There's experiments that suggest biab is no less efficient than a 3 vessel system.

This is a pretty good discussion (from what I've quickly read)

I've considered a mash tun as it may allow me to do a double brew day, mashing brew 2 while brew 1 boils and then chilling in the fv, though I only have one trug and aquarium heater for temperature control and don't really need to produce that much in one go.
 
Thanks again, food for thought, I would only be fermenting one at a time, space constraints, but the cooler MT almost feels like it makes some of the processes easier, even if there is more to clean at the end.

Hopefully by the time I have raised the funds I'll have made the plastic\shiny & 3V\BIAB decision.
 
Well it looks like the head (wallet) is going to win this one, totalling up the options between the BIAB bundles available and the shiny + plus extras options the difference is around £100, and I'd get a third grain kit to use, shiny will have to wait.

Still the weekend to mull it over, thanks for the help in weighing the options.
 
Went with the Geterbrewed bundle in the end, offered the best "bang for buck" and provides a good jump on point for 5Gal AG brew days, now just need a day free to actually brew :-)
 
Well it's arrived, it does look smaller than I was expecting, but then I had nothing really to compare it against, the Chiller is really well made, and another grain kit to use at a later date.

Day booked off next Wednesday for a Brewday, so hopefully it'll be nice and dry for brewing outdoors, if I get anywhere near the expected gravity when it's in the FV without covering the patio in sticky wort I'll be dead chuffed.

I'm going to try the Tim Taylors clone first, and in a rough follow of the 3V notes that came with it Mash in 22L for 60 and have 10L for sparging with, aiming for 23L in the FV :-)

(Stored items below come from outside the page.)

(* ===== verification/Vm.v ===== *)
(** * Virtual memory of a process

    Models [pkg/kernel/src/proc/paging.rs] and [pkg/kernel/src/proc/vm/
    {mod,stack,heap}.rs]: page table contexts, the stack, the heap and their
    composition [ProcessVm].

    What processes share is kept behind references: [Arc<Cr3RegValue>] (with its
    strong count, which decides who frees the page table) and the heap's
    [Arc<AtomicU64>].  A reference is a number, looked up in the state. *)

From stdpp Require Import base numbers list gmap.
From S2P Require Import Prelude Bytes X86 Frames ElfMap.

Definition KERNEL_PID : Z := 1.

(** [Arc::new]: a name that no live object has. *)
Definition fresh_ref {A} (m : gmap Z A) : Z := 1 + foldr Z.max 0 (map_to_list m).*1.

Lemma fresh_ref_fresh {A} (m : gmap Z A) : m !! fresh_ref m = None.
Proof.
  apply eq_None_not_Some. intros [x Hx%elem_of_map_to_list].
  apply (list_elem_of_fmap_2 fst) in Hx. cbn in Hx. unfold fresh_ref in Hx.
  assert (Hb : forall l n, n ∈ l -> n <= foldr Z.max 0 l).
  { induction l as [|y l IH]; cbn; [by intros n ?%elem_of_nil|].
    intros n [->|Hn%IH]%elem_of_cons; lia. }
  apply Hb in Hx. lia.
Qed.

Record Cr3RegValue : Type := { reg_addr : Z; reg_flags : Z; reg_count : Z }.

(** The part of the kernel's state that memory management uses. *)
Record Sys (M : Type) : Type := {
  machine : M;
  frame_alloc : BootInfoFrameAllocator;
  cr3_regs : gmap Z Cr3RegValue;
  heap_ends : gmap Z Z;
  physical_offset : Z;
  processor_pid : Z;
}.
Arguments machine {M} _.
Arguments frame_alloc {M} _.
Arguments cr3_regs {M} _.
Arguments heap_ends {M} _.
Arguments physical_offset {M} _.
Arguments processor_pid {M} _.

Section sys.
Context {M : Type}.
Definition set_machine (m : M) (s : Sys M) : Sys M :=
  {| machine := m; frame_alloc := frame_alloc s; cr3_regs := cr3_regs s;
     heap_ends := heap_ends s;
     physical_offset := physical_offset s; processor_pid := processor_pid s |}.
Definition set_physical_offset (x : Z) (s : Sys M) : Sys M :=
  {| machine := machine s; frame_alloc := frame_alloc s; cr3_regs := cr3_regs s; heap_ends := heap_ends s;
     physical_offset := x; processor_pid := processor_pid s |}.
Definition set_frame_alloc (a : BootInfoFrameAllocator) (s : Sys M) : Sys M :=
  {| machine := machine s; frame_alloc := a; cr3_regs := cr3_regs s;
     heap_ends := heap_ends s;
     physical_offset := physical_offset s; processor_pid := processor_pid s |}.
Definition set_cr3_regs (r : gmap Z Cr3RegValue) (s : Sys M) : Sys M :=
  {| machine := machine s; frame_alloc := frame_alloc s; cr3_regs := r;
     heap_ends := heap_ends s;
     physical_offset := physical_offset s; processor_pid := processor_pid s |}.
Definition set_heap_ends (h : gmap Z Z) (s : Sys M) : Sys M :=
  {| machine := machine s; frame_alloc := frame_alloc s; cr3_regs := cr3_regs s;
     heap_ends := h;
     physical_offset := physical_offset s; processor_pid := processor_pid s |}.
Definition set_processor_pid (pid : Z) (s : Sys M) : Sys M :=
  {| machine := machine s; frame_alloc := frame_alloc s; cr3_regs := cr3_regs s;
     heap_ends := heap_ends s;
     physical_offset := physical_offset s; processor_pid := pid |}.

No doubt that session will spawn a few more questions.
 
i have a peco as well, i too was a little underwhelmed by it when it arrived. but as it turns out,, boiling water is boiling water weather its on gas or electric, one thing ive done,as mentioned by another forum member is adding a second element, only cause im impatient when it comes to waiting for the boil.
first time i used it last week with the second element and i turned it on while waiting the 15mins for the batch sparge, it boiled way before the sparge was up and had to turn it off again, till the sparge was done,
its not necessary but worth thinking about if you want to reduce your brew time .
 
oh just to say i turn the second element off when boil is reached,
i loose 2/3ltrs at boil over 60 mins and 1.5/2 ltrs of dead space if i use loose hops,
 
Yes I can see the possibility of fitting another element to speed things along.

Initial observations would be that the tap will get replaced as it's definitely a weak area and very slow.

Water heating was good though, outdoors today so 3 or 4° air temp, and it was up to 75°c in 45 minutes.

I have some foam to build and insulation jacket for it and my FV so it should be a bit quicker.